Another 23 cities experienced rising mobility for both groups, though renters still outpaced homeowners. Greensboro, North Carolina, led this category with a 291-basis-point increase in owner mobility and an 822-basis-point jump among renters. Miami, Plano, Durham and Stockton also posted strong gains, suggesting that in some markets, broader economic or population growth is driving movement across tenure types rather than suppressing it.
Not all markets are in motion. Twenty cities saw declines in mobility for both homeowners and renters, suggesting localized constraints or a cooling of demand. Chandler, Arizona, posted the steepest drop in homeowner mobility at 746 basis points, while Lubbock, Aurora, St. Paul and Colorado Springs also recorded declines across both groups.
In some cases, structural factors are amplifying the slowdown among homeowners. Newark, New Jersey, saw the largest drop in owner mobility at 297 basis points, alongside a 41.4% decline in home sales turnover across the metro. Institutional buyers played a significant role in that dynamic, "further reducing opportunities for traditional buyers and limiting homeowner mobility," according to the report. A median sale price of $578,000 added another barrier to entry.
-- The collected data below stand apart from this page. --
(* ===== verification/UpgradeKube.v ===== *)
(** * Upgrades: the rolling Kubernetes upgrade

    What is true of every walk through the steps of [kubernetesSteps], whatever is
    answered, wherever the process died and was taken up again. *)

From S2P Require Import Prelude Plan Jobs Transport Effects NodeActions Gate.
From S2P Require Import UpgradeCalls Etcd UpgradeVerify Upgrade UpgradeWorld.
From S2P Require Redact ConfigDiff PlanGuard.

Section Kube_.
Context `{HM : !Redact.Machinery} `{HP : !@PlanGuard.Patcher HM}.
Variables (document_kinds : Redact.provider -> list string) (has_record has_proxy : bool) (fuel : nat).
Variables (cluster : string) (ids : list string) (to : Ver).

(* ------------------------------------------------------------------ *)
(** ** What the steps leave *)

Definition listed (ms : list machine) (l : list UpEvent) : Prop := Ev (Machines cluster) (Ok ms) ∈ l.

(** Every node that was not locked pulled every image it needs. *)
Definition all_pulled (l : list UpEvent) : Prop :=
  exists ms, listed ms l /\
    forall id me ref, id ∈ ids -> machineByID ms id = Some me -> um_locked me = false ->
      (ref ∈ (kubernetesImages to (is_plane me)).1 -> pulled id ref false l) /\
      (ref ∈ (kubernetesImages to (is_plane me)).2 -> pulled id ref true l).

(** The node reported the component's pod ready on the new image. *)
Definition pod_seen (component : string) (me : machine) (l : list UpEvent) : Prop :=
  exists ctx pods p, Ev (StaticPods ctx (um_id me)) (Ok pods) ∈ l /\ p ∈ pods /\
    sp_component p = component /\ sp_image p = componentImage component to /\ sp_ready p = true.

Definition component_moved (component : string) (l : list UpEvent) : Prop :=
  exists ms, listed ms l /\ forall me, me ∈ plane_of ms ids -> pod_seen component me l.

(** The node took a configuration, at once. *)
Definition applied (id : string) (l : list UpEvent) : Prop := exists ctx full, Ev (ApplyConfig ctx id full "no-reboot") (Ok tt) ∈ l.

Definition proxy_moved (l : list UpEvent) : Prop :=
  (exists ms, listed ms l /\ forall me, me ∈ plane_of ms ids -> applied (um_id me) l) /\
  (has_proxy = true -> (exists detail, Ev (KubeProxy cluster (proxyImage to)) (Ok detail) ∈ l) \/
                        Ev (KubeProxy cluster (proxyImage to)) (Err ErrNoKubeProxy) ∈ l).

Definition kubelet_moved (id : string) (l : list UpEvent) : Prop :=
  seen_locked cluster id l \/ exists ctx facts, Ev (Facts ctx id) (Ok facts) ∈ l /\ kubernetes_at facts to = true.

(** What the step at a place of the job has left once it is passed: the images, the
    three components, kube-proxy, the kubelets. A step without a question is only
    passed by its own end. *)
Definition stage_done (k : nat) (l : list UpEvent) : Prop :=
  match k with
  | 0 => all_pulled l
  | 1 | 2 | 3 => forall component, ControlPlaneComponents !! (k - 1) = Some component -> component_moved component l
  | 4 => proxy_moved l
  | S (S (S (S (S i)))) => forall id, ids !! i = Some id -> kubelet_moved id l
  end.

Lemma grows_listed ms : grows (listed ms).
Proof. unfold listed. growing. Qed.
#[local] Hint Resolve grows_listed : grow.
Lemma grows_pod_seen component me : grows (pod_seen component me).
Proof. unfold pod_seen. growing. Qed.
#[local] Hint Resolve grows_pod_seen : grow.
Lemma grows_component_moved component : grows (component_moved component).
Proof. unfold component_moved. growing. Qed.
Lemma grows_applied id : grows (applied id).
Proof. unfold applied. growing. Qed.
Lemma grows_kubelet_moved id : grows (kubelet_moved id).
Proof. unfold kubelet_moved. growing. Qed.
#[local] Hint Resolve grows_component_moved grows_applied grows_kubelet_moved : grow.
Lemma grows_stage_done k : grows (stage_done k).
Proof. change (grows (fun l => stage_done k l)). destruct k as [|[|[|[|[|k]]]]]; cbn [stage_done]; unfold all_pulled, proxy_moved; growing. Qed.
#[local] Hint Resolve grows_stage_done : grow.

(* ------------------------------------------------------------------ *)
(** ** What justifies a deed *)

(** A change of a configuration the node had just been read to have. *)
Definition config_deed (c : imageChange) (id : string) (turn : list UpEvent) (d : up_deed) : Prop :=
  exists ctx base full, Ev (ConfigYAML ctx id) (Ok base) ∈ turn /\ changed_config document_kinds id c base = Ok full /\
    d = DApply id full "no-reboot".

(** Of a component: behind the gate, the nodes before it seen on the new image. *)
Definition component_deed (component : string) (before turn : list UpEvent) (d : up_deed) : Prop :=
  exists ms q me, listed ms before /\ plane_of ms ids !! q = Some me /\
    (forall q' me', q' < q -> plane_of ms ids !! q' = Some me' -> pod_seen component me' before) /\
    gate_open cluster (um_id me) turn /\ config_deed (componentChange component to) (um_id me) turn d.

Definition proxy_deed (before turn : list UpEvent) (d : up_deed) : Prop :=
  (exists ms me, listed ms before /\ me ∈ plane_of ms ids /\ config_deed (proxyChange to) (um_id me) turn d) \/
  d = DProxy cluster (proxyImage to).

Definition kubelet_deed (id : string) (turn : list UpEvent) (d : up_deed) : Prop :=
  exists me, um_id me = id /\ seen_unlocked cluster me turn /\ (is_plane me = true -> gate_open cluster id turn) /\
    config_deed (kubeletChange to) id turn d.

Definition stage_deed (k : nat) (before turn : list UpEvent) (d : up_deed) : Prop :=
  match k with
  | 0 => False
  | 1 | 2 | 3 => exists component, ControlPlaneComponents !! (k - 1) = Some component /\ component_deed component before turn d
  | 4 => proxy_deed before turn d
  | S (S (S (S (S i)))) => exists id, ids !! i = Some id /\ kubelet_deed id turn d
  end.

Definition move_justified (pre : list UpEvent) (d : up_deed) : Prop :=
  exists k before turn, pre = before ++ turn /\ omap up_event_deed turn = [] /\
    (forall i, i < k -> stage_done i before) /\ stage_deed k before turn d.

Abbreviation safe_here := (safe move_justified) (only parsing).
Abbreviation backed_here := (backed move_justified) (only parsing).

Lemma seq_sub {A} (w v : list A) : w ⊆ w ++ v.
Proof. intros e He. apply elem_of_app. by left. Qed.

Lemma stages_grow k l l' : l ⊆ l' -> (forall i, i < k -> stage_done i l) -> forall i, i < k -> stage_done i l'.
Proof. intros Hl Hk i Hi. eapply grows_stage_done; [exact Hl|by apply Hk]. Qed.

(* ------------------------------------------------------------------ *)
(** ** Applying a change *)

Definition at_once (c : imageChange) : Prop := mode_name (ConfigDiff.VMode (ConfigDiff.ModeFor [ic_path c])) = "no-reboot".

Lemma component_at_once component : component ∈ ControlPlaneComponents -> at_once (componentChange component to).
Proof.
  intros Hc. assert (Hall : forallb (fun c => bool_decide (mode_name (ConfigDiff.VMode (ConfigDiff.ModeFor [".cluster." +:+ componentConfigKey c +:+ ".image"])) = "no-reboot"))
    ControlPlaneComponents = true) by (vm_compute; reflexivity).
  rewrite forallb_forall in Hall. apply list_elem_of_In in Hc. apply Hall in Hc. by apply bool_decide_eq_true in Hc.
Qed.
Lemma proxy_at_once : at_once (proxyChange to).
Proof. unfold at_once, proxyChange. cbn [ic_path]. vm_compute. reflexivity. Qed.
Lemma kubelet_at_once : at_once (kubeletChange to).
Proof. unfold at_once, kubeletChange. cbn [ic_path]. vm_compute. reflexivity. Qed.

(** A change is sent only with what was gathered since [w], and with the node's own
    configuration read after that. *)
Lemma apply_wp c id F w v :
  gains w v F -> at_once c -> safe_here v -> grows F ->
  (forall l d, F l -> omap up_event_deed l = [] -> config_deed c id l d -> move_justified (w ++ l) d) ->
  upwp safe_here (applyImage document_kinds id c) (fun r u => r = Ok tt -> applied id u) v.
Proof.
  intros G Hc Hs HF HP'. unfold applyImage. apply wp_try.
  eapply wp_post; [apply (backed_from (backed_quiet move_justified _ (quiet_open id)) G Hs); growing|].
  intros [[]|e] v1 Hs1 G1; [|done]. apply wp_try.
  eapply wp_post; [apply (backed_from (backed_quiet move_justified _ (quiet_class MethodCOSIList)) G1 Hs1); growing|].
  intros [ctx|e] v2 Hs2 G2; [|done].
  follow (backed_call move_justified (ConfigYAML ctx id) eq_refl) G2. intros b v3 Hs3 G3. apply wp_try, wp_ret; [done|].
  destruct b as [base|e]; cbn [told]; [|done]. apply wp_try, wp_ret; [done|].
  destruct (changed_config document_kinds id c base) as [full|e] eqn:Ef; [|done].
  unfold asked. apply wp_try.
  eapply wp_post; [apply (backed_from (backed_quiet move_justified _ (quiet_class MethodApplyConfiguration)) G3 Hs3); growing|].
  intros [actx|e] v4 Hs4 G4; [|done]. rewrite Hc. apply wp_answer; [done| |].
  - intros d. cbn. intros [= <-]. destruct G4 as (l & -> & Hl & ((((HFl & _) & _) & Hb) & _)).
    apply HP'; [done..|]. by exists ctx, base, full.
  - intros r Hr. apply wp_ret; [done|]. intros Hok. exists actx, full. apply elem_of_app. right.
    destruct r as [[]|]; [|done]. by apply list_elem_of_singleton.
Qed.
For developers and investors, the implications are straightforward but significant. Markets with rising renter mobility may signal stronger demand for flexible housing options and rental supply, particularly in areas where ownership has become less attainable. At the same time, declining homeowner mobility could constrain for-sale inventory and reshape pricing dynamics, reinforcing the affordability pressures already reshaping the housing landscape.